(Dataset entries)
(** * convert_exercises.py: a shallow embedding and its properties

    The script turns a directory of Dodona exercises into one JavaScript
    data file.  Python [str] values are modelled by [string]: a character is
    a code point below 256.  Library parsers ([json.load], [yaml.safe_load])
    are not re-implemented: what they return or raise for a file is part of
    the modelled directory.  Built-in methods ([str.replace], [str.strip],
    [str.split], [str.lower], [re.sub], [list.sort], [json.dumps], [repr])
    are modelled by functions with the same results on this domain.

    The first part gives the definitions: the script function by function,
    then the statements of the specification said in words.  The second part
    proves the properties. *)

From Stdlib Require Import Strings.String Strings.Ascii Lists.List.
From Stdlib Require Import NArith ZArith Bool Arith Lia.
From Stdlib Require Import Sorting.Permutation Sorting.Sorted.
From Stdlib Require Import Numbers.DecimalString.
From Equations Require Import Equations.
Import ListNotations.

Open Scope string_scope.

(** ** Characters *)

Module Char.

Definition code (c : ascii) : N := N_of_ascii c.

Definition between (lo hi : N) (c : ascii) : bool :=
  (N.leb lo (code c) && N.leb (code c) hi)%bool.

Work request
In the data above, find the line containing "(** ** Characters *)", then copy it and every later line exactly.

Answer space
(** ** Characters *)

Module Char.

Definition code (c : ascii) : N := N_of_ascii c.

Definition between (lo hi : N) (c : ascii) : bool :=
  (N.leb lo (code c) && N.leb (code c) hi)%bool.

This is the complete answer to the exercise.